Базовую ассоциативную связь, существующую между абстрактным признаком и его универсальным носителем, не следует путать с внутренней формой слова. Согласно определению А.А.Потебни, «внутренняя форма слова есть отношение содержания мысли к сознанию; она показывает, как представляется человеку его собственная мысль» [Потебня: 1913, 83] [20]. Внутренняя форма слова отображает процесс формирования той или иной лексемы, указывая на связь между ее структурой и содержанием в этимологическом плане ('стол' – от 'стлать', 'окно' – от 'око' и т.д.).
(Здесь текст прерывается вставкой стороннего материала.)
(* ===== verification/Prelude.v ===== *)
(** * Verification of cake-autorate-rs

    The program keeps the CAKE queues of an OpenWrt router at the right rates and can
    calibrate them. The controller of an instance measures delay and load, moves the rate of
    each direction between its limits and writes it to CAKE; two slower loops move its limits
    (the adaptive ceiling) and answer to what a transport probe measures (the quality
    search). A calibration, Full Auto-Tune, is a job. Its coordinator keeps a durable
    journal, leases the resources of the job, starts a worker and issues it a permit; the
    worker asks, through a control record, for the runtime to be overridden; the instance
    daemon that owns the runtime applies the override, attests it and restores the baseline
    afterwards, whatever happens to the other processes; while it does, the controller keeps
    its hands off the rates. The scheduler decides when calibrations run and how much traffic
    they may use, and keeps the accounts. Results reach the configuration as edits of UCI
    files. This library models these parts, from the text of the records and the rounding of
    the rates to the interleavings of crashes, and proves them.

    Sources are below [src/package/cake-autorate-rs/src/src/].

    ** Parts and files

    - This file: results as values ([result]), the state and error monad [M] of methods
      on [&mut self], integers of the machine, list and option lemmas, hints.
      [RustStr], [RustWhitespace]: strings as Rust uses them (bytes, lines, splitting,
      numbers, white space). [RustNet]: the text of IP addresses. [Vocabulary]: the
      enumerations of [operations/protocol.rs] and [autotune.rs] and their names.
      [RateLimits]: [rate_limits.rs]. [Effects]: programs as trees of calls and answers,
      methods over them, their safety against an environment, and their small-step runs.
    - Numbers and time. [Binary64]: [f64] as binary64 of IEEE 754, with the operations and
      conversions of Rust; [FloatRounding], [FloatOps]: what they compute in real numbers,
      and bounds that survive rounding. [StdTime]: instants and durations.
    - The rate controller, [main.rs]. [ControllerConfig], [ConfigDefaults]: the
      configuration, its checks ([Config::validate], [config_validation.rs]) and defaults;
      [ConfigContract]: what an accepted one promises. [AdaptiveCeiling]
      ([adaptive_ceiling.rs]) with [CeilingContract]; [TransportQuality], [QualitySearch]
      ([transport_quality.rs]) with [QualityContract]; [LatencyBaseline]
      ([latency_baseline.rs]). [CakeControl]: the root qdisc of an interface and the change
      of its bandwidth. [RateControl]: the controller itself, its handlers of samples,
      probes, pauses and gaps. [RateTypes]: its numbers stay numbers. [RateContract]: the
      invariant, and where a bandwidth may be written. [RateSystem]: whole runs.
      [RateSafety]: what a step does to the rates, and what holds of every run.
    - Text records. [SchedRecord] (tab separated, [operations/scheduler.rs]),
      [PercentRecord] (percent encoded, [operations/protocol.rs], [journal.rs]),
      [LineRecord] ([key=value] lines, [autotune.rs], [autotune_runtime_store.rs]):
      writers, readers and what makes a field readable again.
    - The scheduler, [operations/scheduler.rs]: [ScheduleCursor] (due times, failed
      attempts, [evaluate_schedule]), [BudgetLedger] (reservations and settlements of
      traffic against daily and monthly limits), [SchedulerState] (both in one record).
    - The scheduler at work. [SchedulerCalls]: what it reads and writes outside its memory.
      [SchedulerStore] ([operations/scheduler_store.rs]), [SchedulerRuntime]
      ([operations/scheduler_runtime.rs]), [SchedulerPoll] (the polls and acknowledgements
      of [operations/coordinator.rs]). [SchedulerRecords]: names and widths.
      [SchedulerSafety]: worlds with what a loss of power could leave, and where each call
      may be made; [SchedulerTransactions], [SchedulerPasses]: that it is; [SchedulerSystem]:
      polls, kills, power losses and restarts as one step relation. [SchedulerEvidence]: quiet
      windows, the calendar, the smallest budget.
    - Requests, [operations/protocol.rs]: [CapturePolicy] (also
      [operations/autotune_capture_policy.rs]), [OperationRequest] (the request and its
      validation), [OperationCodec] and [OperationRoundtrip] (its schemas),
      [ControlProtocol] (the control messages).
    - The job journal, [operations/journal.rs]: [JobJournal] (the record and every
      method), [JournalLifecycle] (what each method does to a valid journal),
      [JournalContract] (the abstract phase machine it refines), [JournalRestart]
      (start-up reconciliation, also [operations/coordinator.rs]), [JournalCodec].
    - Leases, [operations/lease.rs]: [Lease].
    - The runtime override. [RuntimeControl] ([autotune.rs]: controls and
      acknowledgements), [PrivateNamespace] ([operations/kernel_topology.rs]),
      [TemporaryTopology], [RuntimePermit] and [RuntimeOverride]
      ([operations/autotune_runtime.rs]: the tracker), [RuntimeRecord] and
      [RuntimeCheckpoint] (records of [operations/autotune_runtime_store.rs]),
      [OverrideContract] (the lease the tracker refines).
    - The driver of the override, [operations/autotune_runtime_driver.rs].
      [RuntimeActuator]: the calls. [RuntimeStore]: the store's operations.
      [RuntimeDriver]: [poll], start-up and [execute]. [DriverContract]: worlds, where
      each call may be made, the safety of every part. [DriverSystem]: polls, crashes and
      restarts as one step relation. [DriverRestart]: the first poll after a crash.
    - Edits of UCI files, [operations/uci_edits.rs]: [UciEdits] is the code. [UciLexing],
      [UciMarks], [UciPasses], [UciCarried], [UciOutput], [UciSections], [UciValues],
      [UciScopes], [UciBounds] follow a file through it as statements with marks; [UciView],
      [UciKept] and [UciTotal] say what comes out, what is kept and that it comes.

    ** How state and operations correspond

    A struct is a record with the fields of the source, prefixed where Rocq needs it; an
    enum is an inductive type. A method on [&mut self] that can fail half-way is a
    program of [M] that keeps what it had written; a method that writes only on success
    returns the new value. Integers are [N] with their width checked where the source
    checks, saturates or wraps. Texts are byte strings. An [f64] is a binary64 number with
    its infinities, NaN and signed zeros; times are nanoseconds. The driver, the scheduler
    and the controller work in the monad [method]: its state is the Rust struct, its calls
    are the actuator's and the file system's, the coordinator's, or the clock's and [tc]'s.
    Where the controller treats the two directions alike in twin fields and blocks, the
    model has a [Direction] each and one function with a flag. Log lines and published
    status are left out; a panic of [Duration::from_secs_f64] is an error of its own.

    ** What is shown

    - The controller: under an accepted configuration, whatever is measured and answered, a
      bandwidth is written only to the CAKE qdisc that was just shown, inside the limits of
      its direction ([rate_changes_allowed]); no handler panics ([controller_never_panics],
      for probe times a [Duration] can hold); held rates are left alone
      ([held_rates_untouched]); bufferbloat never raises a rate, only a clean high load
      raises one above its base ([bufferbloat_never_raises], [rate_grows_only_clean]); a due
      rate reaches CAKE by exactly one command ([rate_reaches_cake]).
    - The adaptive ceiling stays between what was verified and the larger of its limit and
      that limit rounded to a whole kbit/s, learns only from a finished clean probe, and rests without load ([ceiling_bounded],
      [ceiling_raised_by_probe], [failed_bound_from_bufferbloat],
      [unloaded_direction_rests]). The quality search asks for nothing below its floor and
      gives up ([search_requests_bounded], [search_gives_up]). A baseline is never one reply
      ([baseline_qualified]).
    - The scheduler: whatever fails, is killed or loses power, the budget of a started job
      stays reserved in every copy of its record until it is settled
      ([started_traffic_accounted]), every call is made where it may be
      ([scheduler_calls_allowed]), every record is an account book
      ([records_are_account_books]); a quiet window is proven and the calendar exact
      ([quiet_window_proven], [calendar_exact]).
    - UCI edits: unless the original ends in an escaped line end or the statements exceed
      their limit, the output says what the edits make of the original ([render_view]); it
      keeps every statement no edit is about, with every gap and comment, and adds only lines
      an edit asks for ([render_keeps_bytes]); it always comes ([render_total]).
    - Records: everything that is written can be read back exactly, and what is accepted
      is the one text that would be written ([permit_codec_exact], [control_codec_exact],
      [journal_decode_encode], [request_decode_encode], ...).
    - The journal refines a phase machine in which a changed runtime ends only through
      recovery; a restart never forgets one and reconciles every job.
    - The tracker refines a lease with one owner and one baseline: overrides are what the
      permit authorizes, in sequence, and end only with an exact attestation.
    - The driver: with calls failing anywhere and the process killed between any two, a
      changed runtime always has a durable checkpoint of its baseline, every call is made
      where it may be, a driver at rest tells the truth, and a restart restores.
    - Leases exclude each other; the ledger refines an account book and keeps the limits;
      the schedule admits exactly when it says and never retries a failure by itself.

    ** Bounds and fuel

    The recursive decoders of requests and journals recurse one level and are shown to
    satisfy their own equations. [execute] of the driver runs with fuel three; with more
    it does the same ([execute_recursion_bounded]). The UCI scanner runs with the length of
    its input as fuel, which is shown to be enough. All other recursion is structural.

    ** Parameters and assumptions

    [sha256] (the [sha2] crate), [usize_max] (the width of the target), [persist] and
    [still_matches] (whether a journal write succeeds and a process is still the same),
    [localtime] and [mktime] are arguments of what uses them. The environments are step
    relations. That of the driver ([world_step]): records change as the calls say, calls may
    fail, a failed mutation may have changed the runtime, an attestation reports what is
    there. That of the scheduler: a rename is durable only after its directory is synced, a
    job identity the coordinator hands out is fresh, and an accepted job is held until it is
    done. That of the controller: the clock and [tc] may answer anything.

    ** Not modelled

    Of the controller: the loop around the handlers with pingers, timers and signals, the
    status file, logs and history, the displayed rating, the reset after a change of the
    route and the accepted recovery of SQM, the checks of the configuration on names, routes
    and reflectors. Of the calibrations: the worker and the search of [autotune.rs]. Of the
    scheduler: the lock and the permissions of its store, the scan of other processes, the
    UCI queries behind its policy, its status table. Of UCI: the comparison of two listings
    of [uci show], the transaction, and the manifests of the apply step. Besides: sockets,
    netlink, child processes and [/proc], service lifecycle, MQTT and LuCI: input, output and
    text for other programs. [Debug] texts and test-only methods are left out. *)

From Stdlib Require Export Ascii String.
From stdpp Require Export base tactics option list strings gmap sets.
From Stdlib Require Export ZArith NArith Lia.
(* ===== verification/RateLimits.v ===== *)
(** * Rate limits

    [rate_limits.rs]: the limit shared by the controller and by calibrations. *)

From S2P Require Import Prelude.

(** Maximum accepted configured or measured link rate, in kbit/s. *)
Definition MAX_RATE_KBPS : N := 100000000.

Definition DEFAULT_MIN_DL_SHAPER_RATE_KBPS : N := 5000.
Definition DEFAULT_BASE_DL_SHAPER_RATE_KBPS : N := 20000.
Definition DEFAULT_MAX_DL_SHAPER_RATE_KBPS : N := 80000.
Definition DEFAULT_MIN_UL_SHAPER_RATE_KBPS : N := 5000.
Definition DEFAULT_BASE_UL_SHAPER_RATE_KBPS : N := 20000.
Definition DEFAULT_MAX_UL_SHAPER_RATE_KBPS : N := 35000.
Definition ledger_parse : M (list string) string BudgetLedger :=
  inst ← OrderedRecord.field "instance";
  sequence_text ← OrderedRecord.field "sequence";
  seq ← lift (parse_u64 "scheduler budget sequence" sequence_text);
  d ← OrderedRecord.field "day";
  m ← OrderedRecord.field "month";
  daily_limit_text ← OrderedRecord.field "daily_limit_bytes";
  daily_limit ← lift (parse_u64 "daily scheduler limit" daily_limit_text);
  monthly_limit_text ← OrderedRecord.field "monthly_limit_bytes";
  monthly_limit ← lift (parse_u64 "monthly scheduler limit" monthly_limit_text);
  daily_charged_text ← OrderedRecord.field "daily_charged_bytes";
  daily_charged ← lift (parse_u64 "daily scheduler charge" daily_charged_text);
  monthly_charged_text ← OrderedRecord.field "monthly_charged_bytes";
  monthly_charged ← lift (parse_u64 "monthly scheduler charge" monthly_charged_text);
  blocked_text ← OrderedRecord.field "accounting_blocked";
  blocked ← lift (if String.eqb blocked_text "0" then Ok false
                  else if String.eqb blocked_text "1" then Ok true
                  else Err "scheduler accounting flag is invalid");
  r_id ← OrderedRecord.field "reservation_id";
  r_job ← OrderedRecord.field "reservation_job_id";
  r_day ← OrderedRecord.field "reservation_day";
  r_month ← OrderedRecord.field "reservation_month";
  r_bytes ← OrderedRecord.field "reservation_bytes";
  r_due ← OrderedRecord.field "reservation_due_unix_s";
  r_interval ← OrderedRecord.field "reservation_interval_s";
  r_config ← OrderedRecord.field "reservation_config_fingerprint";
  r_route ← OrderedRecord.field "reservation_route_fingerprint";
  r_runtime ← OrderedRecord.field "reservation_runtime_sequence";
  r_coordinator ← OrderedRecord.field "reservation_coordinator_generation";
  r_retry ← OrderedRecord.field "reservation_explicit_retry_sequence";
  OrderedRecord.finish ≫= λ _,
  let fields := [r_id; r_job; r_day; r_month; r_bytes; r_due; r_interval; r_config; r_route;
                 r_runtime; r_coordinator; r_retry] in
  let absent := forallb is_dash fields in
  let present := forallb (λ s, negb (is_dash s)) fields in
  res ← lift (
    if absent then Ok None
    else if present then
      bytes ← parse_u64 "scheduler reservation" r_bytes;
      due ← parse_u64 "scheduler reservation due time" r_due;
      interval ← parse_u64 "scheduler reservation interval" r_interval;
      runtime ← parse_u64 "scheduler reservation runtime sequence" r_runtime;
      retry ← parse_u64 "scheduler reservation retry sequence" r_retry;
      mret (Some {| reservation_id := r_id; job_id := r_job; res_day := r_day;
                    res_month := r_month; reserved_bytes := bytes;
                    authority := {| fence_due_unix_s := due; interval_s := interval;
                      generations := {| config_fingerprint := r_config;
                                        route_fingerprint := r_route;
                                        runtime_sequence := runtime;
                                        coordinator_generation := r_coordinator |};
                      explicit_retry_sequence := retry |} |})
    else Err "scheduler budget reservation is partial");
  mret {| instance := inst; sequence := seq; day := d; month := m;
          daily_limit_bytes := daily_limit; monthly_limit_bytes := monthly_limit;
          daily_charged_bytes := daily_charged; monthly_charged_bytes := monthly_charged;
          accounting_blocked := blocked; reservation := res |}.
(* ===== verification/SchedulerState.v ===== *)
(** * The durable state of one scheduler instance

    Models [SchedulerInstanceState] of [operations/scheduler.rs] and its framed
    text form: a header, three byte lengths, then the cursor record, the ledger
    record and the operator warning, without separators. The width of [usize]
    depends on the router's architecture, so it is a parameter. *)

From S2P Require Import Prelude RustStr SchedRecord ScheduleCursor BudgetLedger.
Local Open Scope string_scope.

Definition INSTANCE_STATE_HEADER_V2 : string :=
  "cake-autorate-native-scheduler-state" +:+ String tab "2".

Record SchedulerInstanceState := {
  cursor : ScheduleCursor;
  budget : BudgetLedger;
  operator_warning : option string;
}.

Definition state_validate (s : SchedulerInstanceState) : Res unit :=
  cursor_validate s.(cursor) ≫= λ _,
  ledger_validate s.(budget) ≫= λ _,
  fail_if (negb (String.eqb s.(cursor).(cursor_instance) s.(budget).(instance)))
    "scheduler cursor and budget instances differ" ≫= λ _,
  match s.(operator_warning) with
  | Some warning =>
      fail_if (String.eqb warning "" || (512 <? len warning)%N
               || any_byte (λ c, (byte c <? 32)%N || (byte c =? 127)%N) warning)
        "scheduler operator warning is not a bounded visible string"
  | None => Ok tt
  end.

Definition state_new (c : ScheduleCursor) (b : BudgetLedger) : Res SchedulerInstanceState :=
  let state := {| cursor := c; budget := b; operator_warning := None |} in
  state_validate state ≫= λ _, mret state.

(** [name\tvalue] *)
Definition length_field (name : string) (n : N) : string := name +:+ String tab (show n).

Definition state_encode (s : SchedulerInstanceState) : Res string :=
  state_validate s ≫= λ _,
  c ← cursor_encode s.(cursor);
  b ← ledger_encode s.(budget);
  let warning := default "" s.(operator_warning) in
  mret (INSTANCE_STATE_HEADER_V2
    +:+ String nl (length_field "cursor_bytes" (len c)
    +:+ String nl (length_field "budget_bytes" (len b)
    +:+ String nl (length_field "warning_bytes" (len warning)
    +:+ String nl (c +:+ (b +:+ warning)))))).

Section decode.
Context (usize_max : N).

Definition usize_checked_add (a b : N) : option N :=
  if (a + b <=? usize_max)%N then Some (a + b)%N else None.

Definition parse_length_field (expected line : string) : Res N :=
  match split_once tab line with
  | None => Err "scheduler instance state length field is malformed"
  | Some (name, raw) =>
      fail_if (negb (String.eqb name expected))
        ("scheduler instance state expected " +:+ expected +:+ ", found " +:+ name) ≫= λ _,
      value ← parse_u64 "scheduler instance state payload length" raw;
      if (value <=? usize_max)%N then Ok value
      else Err "scheduler instance state payload length is too large"
  end.

Definition from_utf8 (s : string) (error : string) : Res string :=
  fail_if (negb (utf8_valid s)) error ≫= λ _, mret s.

(** The payload, once the three lengths are known. *)
Definition state_decode_payload (payload : string) (cursor_bytes budget_bytes warning_bytes : N)
    : Res SchedulerInstanceState :=
  expected ← ok_or (usize_checked_add cursor_bytes budget_bytes
                      ≫= λ value, usize_checked_add value warning_bytes)
    "scheduler instance state length overflow";
  fail_if (negb (len payload =? expected)%N)
    "scheduler instance state payload length mismatch" ≫= λ _,
  let '(cursor_text, remainder) := split_at (N.to_nat cursor_bytes) payload in
  let '(budget_text, warning) := split_at (N.to_nat budget_bytes) remainder in
  cursor_text ← from_utf8 cursor_text "scheduler cursor state is not UTF-8";
  budget_text ← from_utf8 budget_text "scheduler budget state is not UTF-8";
  c ← cursor_decode cursor_text;
  b ← ledger_decode budget_text;
  state ← state_new c b;
  w ← (if String.eqb warning "" then Ok None
       else text ← from_utf8 warning "scheduler operator warning is not UTF-8"; Ok (Some text));
  mret {| cursor := state.(cursor); budget := state.(budget); operator_warning := w |}.

Definition state_decode (input : string) : Res SchedulerInstanceState :=
  let lines := splitn 5 nl input in
  fail_if (negb (match lines with h :: _ => String.eqb h INSTANCE_STATE_HEADER_V2
                 | [] => false end))
    "scheduler instance state header is invalid" ≫= λ _,
  cursor_line ← ok_or (lines !! 1) "scheduler instance state is missing cursor length";
  cursor_bytes ← parse_length_field "cursor_bytes" cursor_line;
  budget_line ← ok_or (lines !! 2) "scheduler instance state is missing budget length";
  budget_bytes ← parse_length_field "budget_bytes" budget_line;
  warning_line ← ok_or (lines !! 3) "scheduler instance state is missing warning length";
  warning_bytes ← parse_length_field "warning_bytes" warning_line;
  payload ← ok_or (lines !! 4) "scheduler instance state is missing its payload";
  state ← state_decode_payload payload cursor_bytes budget_bytes warning_bytes;
  state_validate state ≫= λ _,
  encoded ← state_encode state;
  fail_if (negb (String.eqb encoded input)) "scheduler instance state is not canonical" ≫= λ _,
  mret state.
End decode.

(** ** Lemmas *)

Definition state_typed (s : SchedulerInstanceState) : Prop :=
  cursor_typed s.(cursor) ∧ ledger_typed s.(budget)
  ∧ ∀ w, s.(operator_warning) = Some w → utf8_valid w = true.

Lemma splitn_append n c l r :
  contains c l = false → splitn (S (S n)) c (l +:+ String c r) = l :: splitn (S n) c r.
Proof. intros H. cbn [splitn]. by rewrite split_once_append. Qed.

Lemma length_field_no_nl name n :
  contains nl name = false → contains nl (length_field name n) = false.
Proof.
  intros H. unfold length_field. rewrite contains_append, H, contains_cons. simpl.
  by apply show_contains.
Qed.

Lemma len_le_append_l a b : (len a ≤ len (a +:+ b))%N.
Proof. rewrite len_append. lia. Qed.

Section roundtrip.
Context (usize_max : N) (Husize : (usize_max ≤ u64_max)%N).

Lemma parse_length_field_show name n :
  contains tab name = false → (n ≤ usize_max)%N →
  parse_length_field usize_max name (length_field name n) = Ok n.
Proof.
  intros Hn Hm. unfold parse_length_field, length_field.
  rewrite split_once_append by done. rewrite String.eqb_refl. cbn.
  rewrite parse_u64_show by (unfold is_u64; lia). cbn.
  by apply N.leb_le in Hm as ->.
Qed.

Lemma from_utf8_ok s e : utf8_valid s = true → from_utf8 s e = Ok s.
Proof. intros H. unfold from_utf8. by rewrite H. Qed.

Lemma state_validate_ok s u :
  state_validate s = Ok u →
  cursor_validate s.(cursor) = Ok tt ∧ ledger_validate s.(budget) = Ok tt
  ∧ state_new s.(cursor) s.(budget)
    = Ok {| cursor := s.(cursor); budget := s.(budget); operator_warning := None |}
  ∧ s.(operator_warning) ≠ Some "".
Proof.
  unfold state_validate. intros H. unbind. repeat match goal with x : unit |- _ => destruct x end.
  split_and!; try done.
  - unfold state_new, state_validate. cbn. rewrite Ha, Ha0. cbn. by rewrite Ha1.
  - intros E. by rewrite E in H.
Qed.

Lemma state_decode_payload_ok s u c b :
  state_typed s → state_validate s = Ok u →
  cursor_encode s.(cursor) = Ok c → ledger_encode s.(budget) = Ok b →
  let w := default "" s.(operator_warning) in
  (len c + len b + len w ≤ usize_max)%N →
  state_decode_payload usize_max (c +:+ (b +:+ w)) (len c) (len b) (len w) = Ok s.
Proof.
  intros (Tc & Tb & Tw) Hv Ec Eb w Hlen. apply state_validate_ok in Hv as (Hvc & Hvb & Hn & Hw).
  unfold state_decode_payload, usize_checked_add.
  replace (len c + len b <=? usize_max)%N with true by (symmetry; apply N.leb_le; lia).
  cbn. replace (len c + len b + len w <=? usize_max)%N with true by (symmetry; by apply N.leb_le).
  cbn. rewrite !len_append, N.add_assoc, N.eqb_refl. cbn.
  unfold len. rewrite Nat2N.id, split_at_append, Nat2N.id, split_at_append.
  rewrite (from_utf8_ok c) by (by eapply utf8_ascii, cursor_encode_ascii). cbn.
  rewrite (from_utf8_ok b) by (by eapply utf8_ascii, ledger_encode_ascii). cbn.
  rewrite (cursor_roundtrip _ _ Tc Ec), (ledger_roundtrip _ _ Tb Eb). cbn.
  rewrite Hn. cbn. destruct s as [sc sb [sw |]]; cbn in *; [| done].
  destruct (String.eqb_spec sw ""); [by subst |]. by rewrite from_utf8_ok by auto.
Qed.

Lemma splitn_state c b w :
  splitn 5 nl (INSTANCE_STATE_HEADER_V2
    +:+ String nl (length_field "cursor_bytes" (len c)
    +:+ String nl (length_field "budget_bytes" (len b)
    +:+ String nl (length_field "warning_bytes" (len w)
    +:+ String nl (c +:+ (b +:+ w)))))) =
  [INSTANCE_STATE_HEADER_V2; length_field "cursor_bytes" (len c);
   length_field "budget_bytes" (len b); length_field "warning_bytes" (len w);
   c +:+ (b +:+ w)].
Proof. rewrite !splitn_append by (by apply length_field_no_nl || by vm_compute). done. Qed.

Lemma len_frame a b : (len b ≤ len (a +:+ String nl b))%N.
Proof. rewrite len_append. unfold len. cbn. lia. Qed.

(** The framed state of a scheduler instance round trips: a valid state is read
    back exactly, warning included, on every width of [usize] that can hold it. *)
Theorem state_decode_encode s text :
  state_typed s → state_encode s = Ok text → (len text ≤ usize_max)%N →
  state_decode usize_max text = Ok s.
Proof.
  intros Ht He Hlen. assert (He' := He). unfold state_encode in He'.
  apply bind_ok_inv in He' as ([] & Hv & He'). apply bind_ok_inv in He' as (c & Ec & He').
  apply bind_ok_inv in He' as (b & Eb & He'). apply ret_ok_inv in He'.
  set (w := default "" (operator_warning s)) in *.
  assert (Hsum : (len c + len b + len w ≤ usize_max)%N).
  { etransitivity; [| exact Hlen]. rewrite <- N.add_assoc, <- !len_append, <- He'.
    repeat (etransitivity; [| apply len_frame]). lia. }
  unfold state_decode. replace (splitn 5 nl text) with
    [INSTANCE_STATE_HEADER_V2; length_field "cursor_bytes" (len c);
     length_field "budget_bytes" (len b); length_field "warning_bytes" (len w);
     c +:+ (b +:+ w)] by (by rewrite <- He', splitn_state).
  cbn -[state_decode_payload parse_length_field length_field].
  rewrite !parse_length_field_show by (done || lia). cbn -[state_decode_payload].
  rewrite (state_decode_payload_ok s tt) by done. cbn. rewrite Hv. cbn. rewrite He. cbn.
  by rewrite String.eqb_refl.
Qed.
End roundtrip.

(** ** Witness *)

Module StateSample.
Definition state : SchedulerInstanceState :=
  {| cursor := CursorSample.failed; budget := LedgerSample.reserved;
     operator_warning := Some "clock moved" |}.
Definition text : string := match state_encode state with Ok s => s | Err _ => "" end.
End StateSample.

Lemma state_decode_encode_witness :
  state_decode 4294967295 StateSample.text = Ok StateSample.state.
Proof.
  apply (state_decode_encode 4294967295); [done | | by vm_compute | by vm_compute].
  split; [| split].
  - apply sample_cursor_typed.
  - apply sample_ledger_typed.
  - by intros ? [= <-].
Defined.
Анализируя мотивирующее значение лексем, Л.С.Выготский указывал на то, что процесс наименования в языке часто не соответствует формальной логике. Во внутренней форме слова прослеживается борьба между мышлением в понятиях и древней формой мышления – в комплексах: «явления и предметы называются обычно по одному признаку, который … не выражает логическую сущность данного явления. Название никогда не бывает в начале своего возникновения понятием». Признак, который отражается в структуре слова, не является основополагающим или вообще не входит в понятийное содержание предмета. «Так, ‘рогатое’ в качестве названия для коровы или ‘вор’ в качестве названия для мыши слишком узко в том отношении, что и корова, и мышь не исчерпываются признаками, которые запечатлены в названии, но они и слишком широкие, потому что такие же имена приложимы еще к целому ряду предметов» [Выготский: 1982, 165]. Соответствие значения слова его внутренней форме со временем может утрачиваться или стираться, в то время как базовая ассоциативная связь представляет собой закрепленное на уровне языка и сознания данного языкового социума устойчивое соотношение между предметом и свойственным ему признаком, которое постоянно актуализируется в сравнительных конструкциях и в системе средств вторичной номинации. Сравните: 'небесная голубизна', 'синий, как море' и т.д.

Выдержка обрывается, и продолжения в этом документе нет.